An electronics recycler who preferred to remain anonymous says, “My rationale for being opposed to the Kuusakoski process is that the process to collect the CRTs is energy intensive and requires effort, as does the disassembly, cutting into the funnel and panel and cleaning and sizing the material. Once you have the glass in the end state, ready to be recycled, it makes no sense environmentally to put a coating on the cullet and disperse it in thin layers with garbage. It becomes unrecoverable in the future. At the same time they want to bury leaded glass, people are still mining for ore that has lower concentrations of lead than what is present in the funnel. It is insanity.”
Another nonclosed-loop recycler of monitor glass is Global Environmental Services (GES), Austin, Texas. The company crushes CRT monitor glass and “stabilizes the lead content to a minimal percentage,” says Kevin Czachow, GES managing director of sales and marketing.
According to GES President and CEO Kenny Gravitt, the resulting sandlike material is most commonly used in golf course bunkers or sand traps. “We also have a paving company that uses it,” says Gravitt, “but we sent off our glass samples to the PGA (Professional Golfers’ Association) who approved it. So it goes from CRT monitor to sand trap material.”

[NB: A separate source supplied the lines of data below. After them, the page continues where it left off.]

(* ===== verification/StdAlgorithms.v ===== *)
(** * The algorithms of the C++ standard library that the components use

    std::lower_bound and std::upper_bound halve a range in which a predicate holds first and
    then no more; std::sort permutes a range into the order of a strict weak ordering. *)

From S2P Require Import Prelude.

(** ** Binary search *)

Section binary_search.
Context {A : Type} (p : A -> bool).

(** The number of rounds is bounded by the length, which more than halves in each. *)
Fixpoint partition_loop (fuel : nat) (l : list A) (first len : nat) : nat :=
  match fuel with
  | O => first
  | S fuel =>
      if (len =? 0)%nat then first
      else
        let half := (len / 2)%nat in
        match l !! (first + half)%nat with
        | Some x => if p x then partition_loop fuel l (first + half + 1) (len - half - 1) else partition_loop fuel l first half
        | None => first
        end
  end.
Definition partition_point (l : list A) : nat := partition_loop (length l) l 0 (length l).
End binary_search.

(** The first element that is not less than [v], and the first one greater than [v]. *)
Definition lower_bound {A V} (lt : A -> V -> bool) (l : list A) (v : V) : nat := partition_point (fun x => lt x v) l.
Definition upper_bound {A V} (lt : V -> A -> bool) (l : list A) (v : V) : nat := partition_point (fun x => negb (lt v x)) l.

(** ** Vectors and loops *)

(** operator[] of a std::vector or a std::array; out of range it is undefined. *)
Definition vec_get {A} (l : list A) (i : Z) : outcome A := match l !! Z.to_nat i with Some x => Ok x | None => Crash end.
Definition vec_set {A} (l : list A) (i : Z) (x : A) : outcome (list A) := if i <? zlen l then Ok (<[Z.to_nat i := x]> l) else Crash.
(** std::vector::resize. *)
Definition vec_resize {A} (n : Z) (x : A) (l : list A) : list A := take (Z.to_nat n) l ++ replicate (Z.to_nat n - length l) x.
(** [for (i = first; i < last; ++i)] over a state that the body changes. *)
Fixpoint for_iter {S} (n : nat) (i : Z) (body : Z -> S -> outcome S) (s : S) : outcome S :=
  match n with O => Ok s | Datatypes.S n => let! s := body i s in for_iter n (i + 1) body s end.
Definition for_loop {S} (first last : Z) (body : Z -> S -> outcome S) (s : S) : outcome S := for_iter (Z.to_nat (last - first)) first body s.

(** ** Sorting *)

(** [x] may come before [y]. *)
Definition not_after {A} (lt : A -> A -> bool) (x y : A) : Prop := lt y x = false.
#[export] Instance not_after_dec {A} (lt : A -> A -> bool) x y : Decision (not_after lt x y) := decide (lt y x = false).
(** Where elements are equivalent the library leaves the order open; this is one of them. *)
Definition std_sort {A} (lt : A -> A -> bool) (l : list A) : list A := merge_sort (not_after lt) l.
Class WeakOrder {A} (lt : A -> A -> bool) : Prop := {
  lt_asymmetric : forall x y, lt x y = true -> lt y x = false;
  not_lt_transitive : forall x y z, lt y x = false -> lt z y = false -> lt z x = false
}.
(** Every element is not greater than the later ones (std::is_sorted). *)
Definition sorted_by {A} (lt : A -> A -> bool) (l : list A) : Prop := StronglySorted (not_after lt) l.

(** ** Properties *)

Lemma zlen_snoc {A} (l : list A) x : zlen (l ++ [x]) = zlen l + 1.
Proof. by rewrite zlen_app. Qed.

Lemma vec_get_Some {A} (l : list A) i x : l !! Z.to_nat i = Some x -> vec_get l i = Ok x.
Proof. intros E. unfold vec_get. by rewrite E. Qed.
Lemma vec_get_inside {A} (l : list A) i : 0 <= i < zlen l -> exists x, l !! Z.to_nat i = Some x /\ vec_get l i = Ok x.
Proof. intros H. destruct (lookup_lt_is_Some_2 l (Z.to_nat i)) as [x Hx]; [unfold zlen in H; lia|]. exists x. split; [done|by apply vec_get_Some]. Qed.
Lemma vec_set_inside {A} (l : list A) i x : 0 <= i < zlen l -> vec_set l i x = Ok (<[Z.to_nat i := x]> l).
Proof. intros H. unfold vec_set. destruct (Z.ltb_spec i (zlen l)); [done|lia]. Qed.
(** A loop that does not fail, by an invariant of its counter and state. *)
Lemma for_loop_inv {S} (P : Z -> S -> Prop) first last body s : first <= last -> P first s -> (forall i s, first <= i < last -> P i s -> exists s', body i s = Ok s' /\ P (i + 1) s') -> exists s', for_loop first last body s = Ok s' /\ P last s'.
Proof.
  unfold for_loop. intros Hle H0 Hstep. assert (Hn : last = first + Z.of_nat (Z.to_nat (last - first))) by lia. revert Hn. generalize (Z.to_nat (last - first)). intros n. revert first s Hle H0 Hstep. induction n as [|n IH]; intros first s Hle H0 Hstep Hn; cbn [for_iter].
  - exists s. split; [done|]. by replace last with first by lia.
  - destruct (Hstep first s) as (s' & E & H'); [lia|done|]. rewrite E. cbn [obind]. apply (IH (first + 1) s'); [lia|done|intros i s'' Hi; apply Hstep; lia|lia].
Qed.
Lemma for_loop_empty {S} first last (body : Z -> S -> outcome S) s : last <= first -> for_loop first last body s = Ok s.
Proof. intros H. unfold for_loop. by replace (Z.to_nat (last - first)) with O by lia. Qed.

Section search_properties.
Context {A : Type} (p : A -> bool).

(** [k] elements satisfy the predicate, the others do not. *)
Definition partitioned (l : list A) (k : nat) : Prop :=
  (k <= length l)%nat /\ forall i x, l !! i = Some x -> p x = bool_decide (i < k)%nat.

Lemma partition_loop_spec l k : partitioned l k ->
  forall fuel first len, (len <= fuel)%nat -> (first <= k <= first + len)%nat -> (first + len <= length l)%nat -> partition_loop p fuel l first len = k.
Proof.
  intros [Hk Hp]. induction fuel as [|fuel IH]; intros first len Hf Hr Hl; cbn [partition_loop]; [lia|].
  destruct (Nat.eqb_spec len 0) as [->|Hne]; [lia|]. set (half := (len / 2)%nat). assert (Hh : (half < len)%nat) by (apply Nat.div_lt; lia).
  destruct (lookup_lt_is_Some_2 l (first + half)) as [x Hx]; [lia|]. rewrite Hx, (Hp _ _ Hx). case_bool_decide; apply IH; lia.
Qed.
Lemma partition_point_spec l k : partitioned l k -> partition_point p l = k.
Proof. intros H. apply (partition_loop_spec _ _ H); destruct H; lia. Qed.
Lemma partitioned_app a b : Forall (fun x => p x = true) a -> Forall (fun x => p x = false) b -> partitioned (a ++ b) (length a).
Proof.
  intros Ha Hb. split; [rewrite length_app; lia|]. intros i x Hi. rewrite Forall_forall in Ha, Hb. apply lookup_app_Some in Hi as [Hi|[Hge Hi]].
  - rewrite bool_decide_eq_true_2 by (by eapply lookup_lt_Some). apply Ha. by eapply list_elem_of_lookup_2.
  - rewrite bool_decide_eq_false_2 by lia. apply Hb. by eapply list_elem_of_lookup_2.
Qed.
(** A predicate that, once false, stays false along the list partitions it. *)
Lemma partition_point_exists l : (forall i j x y, (i <= j)%nat -> l !! i = Some x -> l !! j = Some y -> p y = true -> p x = true) ->
  exists k, partitioned l k.
Proof.
  induction l as [|x l IH]; intros Hm; [by exists 0%nat; split; [done|intros i y Hi]|].
  destruct (p x) eqn:E.
  - destruct IH as [k [Hk Hp]]; [intros i j y z Hij Hi Hj; by apply (Hm (S i) (S j)); [lia|..]|].
    exists (S k). split; [cbn; lia|]. intros [|i] y Hi; [injection Hi as <-; by rewrite bool_decide_eq_true_2 by lia|].
    rewrite (Hp i y Hi). apply bool_decide_ext. lia.
  - exists 0%nat. split; [lia|]. intros i y Hi. rewrite bool_decide_eq_false_2 by lia. destruct (p y) eqn:Ey; [|done]. by rewrite (Hm 0%nat i x y) in E by (done || lia).
Qed.
End search_properties.

Section sort_properties.
Context {A : Type} (lt : A -> A -> bool) `{!WeakOrder lt}.

#[local] Instance not_lt_trans : Transitive (not_after lt).
Proof. intros x y z. apply not_lt_transitive. Qed.
#[local] Instance not_lt_total : Total (not_after lt).
Proof. intros x y. destruct (lt y x) eqn:E; [right; by apply lt_asymmetric|by left]. Qed.

Lemma std_sort_permutation l : std_sort lt l ≡ₚ l.
Proof. apply merge_sort_Permutation. Qed.
Lemma std_sort_sorted l : sorted_by lt (std_sort lt l).
Proof. apply StronglySorted_merge_sort; apply _. Qed.
Lemma length_std_sort l : length (std_sort lt l) = length l.
Proof. apply Permutation_length, std_sort_permutation. Qed.
Lemma sorted_by_app l k : sorted_by lt (l ++ k) <-> sorted_by lt l /\ sorted_by lt k /\ forall x y, x ∈ l -> y ∈ k -> lt y x = false.
Proof. unfold sorted_by. rewrite StronglySorted_app. unfold not_after. split; [intros (H1 & H2 & H3)|intros (H1 & H2 & H3)]; auto. Qed.
Lemma sorted_by_cons x l : sorted_by lt (x :: l) <-> Forall (fun y => lt y x = false) l /\ sorted_by lt l.
Proof. apply StronglySorted_cons. Qed.
Lemma sorted_by_lookup l i j x y : sorted_by lt l -> (i < j)%nat -> l !! i = Some x -> l !! j = Some y -> lt y x = false.
Proof.
  intros Hs Hij Hi Hj. rewrite <- (take_drop j l) in Hs. apply sorted_by_app in Hs as (_ & _ & H). apply H.
  - apply list_elem_of_lookup. exists i. by rewrite lookup_take_lt.
  - apply list_elem_of_lookup. exists 0%nat. by rewrite lookup_drop, Nat.add_0_r.
Qed.
End sort_properties.
#[export] Hint Rewrite @length_std_sort : zmem.

(** ** Bounds in sorted sequences of integers *)

Lemma sorted_lookup {A} (R : A -> A -> Prop) l i j x y : StronglySorted R l -> (i < j)%nat -> l !! i = Some x -> l !! j = Some y -> R x y.
Proof.
  intros Hs Hij Hi Hj. rewrite <- (take_drop j l) in Hs. apply StronglySorted_app in Hs as (H & _ & _). apply H.
  - apply list_elem_of_lookup. exists i. by rewrite lookup_take_lt.
  - apply list_elem_of_lookup. exists 0%nat. by rewrite lookup_drop, Nat.add_0_r.
Qed.
Lemma upper_bound_spec l v : StronglySorted Z.le l -> (upper_bound Z.ltb l v <= length l)%nat /\ forall i x, l !! i = Some x -> (x <= v <-> (i < upper_bound Z.ltb l v)%nat).
Proof.
  intros Hs. unfold upper_bound. destruct (partition_point_exists (fun x => negb (v <? x)) l) as [k Hk].
  { intros i j x y Hij Hi Hj. rewrite !negb_true_iff, !Z.ltb_ge. destruct (decide (i = j)) as [->|]; [replace y with x by congruence; done|]. pose proof (sorted_lookup _ _ i j x y Hs ltac:(lia) Hi Hj). cbn in *. lia. }
  rewrite (partition_point_spec _ _ _ Hk). destruct Hk as [Hk Hp]. split; [done|]. intros i x Hi. specialize (Hp i x Hi). revert Hp. case_bool_decide; intros Hp; [apply negb_true_iff, Z.ltb_ge in Hp|apply negb_false_iff, Z.ltb_lt in Hp]; lia.
Qed.
Lemma lower_bound_spec l v : StronglySorted Z.lt l -> (lower_bound Z.ltb l v <= length l)%nat /\ forall i x, l !! i = Some x -> (x < v <-> (i < lower_bound Z.ltb l v)%nat).
Proof.
  intros Hs. unfold lower_bound. destruct (partition_point_exists (fun x => x <? v) l) as [k Hk].
  { intros i j x y Hij Hi Hj. rewrite !Z.ltb_lt. destruct (decide (i = j)) as [->|]; [replace y with x by congruence; done|]. pose proof (sorted_lookup _ _ i j x y Hs ltac:(lia) Hi Hj). cbn in *. lia. }
  rewrite (partition_point_spec _ _ _ Hk). destruct Hk as [Hk Hp]. split; [done|]. intros i x Hi. specialize (Hp i x Hi). revert Hp. case_bool_decide; intros Hp; [apply Z.ltb_lt in Hp|apply Z.ltb_ge in Hp]; lia.
Qed.
Lemma lower_bound_finds l v j : StronglySorted Z.lt l -> l !! j = Some v -> lower_bound Z.ltb l v = j.
Proof.
  intros Hs Hj. destruct (lower_bound_spec l v Hs) as [Hle Hi]. pose proof (Hi j v Hj) as Hjv. destruct (Nat.lt_trichotomy (lower_bound Z.ltb l v) j) as [Hlt|[|]]; [|done|lia].
  destruct (lookup_lt_is_Some_2 l (lower_bound Z.ltb l v)) as [x Hx]; [apply lookup_lt_Some in Hj; lia|]. pose proof (sorted_lookup _ _ _ _ _ _ Hs Hlt Hx Hj) as Hxv. cbn in Hxv. apply (Hi _ _ Hx) in Hxv. lia.
Qed.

Gravitt adds, “We do have an applicable solution to the problem that is very simple and very efficient.
“Our lead content is really low,” he adds, saying GES has TCLP test results that stand up to scrutiny.
Less volume, more difficulty
As CRT technology has lost market share to plasma, LCD and LED screens, it has created several difficulties for recyclers.
“It is difficult to justify large-scale CRT recycling processes unless they have another similar application to justify the build costs,” says Puckett.
“The smart states, like Massachusetts and Vermont, started recycling CRTs more than a decade ago when there were still glass-to-glass markets and CRT reuse markets,” says Ingenthron. “States that waited until recently to start collecting will have a much more difficult time.”
Data collected in the U.K. by the Department of Business, Innovation and Skills (BIS) and circulated by Scotland-based Electrical Waste Recycling Group show a drop in CRT monitor collection underway in that nation that may indicate a similar pattern in the U.S.
“The volume of CRT display units is rapidly decreasing and currently stands at 216,945 units entering the waste stream each month,” says Rebecca Patterson of the Electrical Waste Recycling Group. “However, this is predicted to stand at 152,778 units per month by the end of 2014.”
Gravitt acknowledges the change in monitor technology means his feedstock will eventually dwindle, but he sees it as a distant issue. “The production of [new] CRTs has dropped, but over the last two decades they have just inundated the [market],” he says of old CRT devices. “I personally don’t see [the collection of old CRT monitors] going anywhere for another decade. I think there is more out there than what we want. They are sitting in warehouses, and people are looking at them and shaking their heads.”
He adds, “I’d have never invested in this model if it was a short-term goal.”
The eventual shrinking market for obsolete CRT monitors provides yet one more point of discussion between policymakers and recycling advocates who want to ensure such monitors are handled properly and the recyclers who will be called on to make it happen.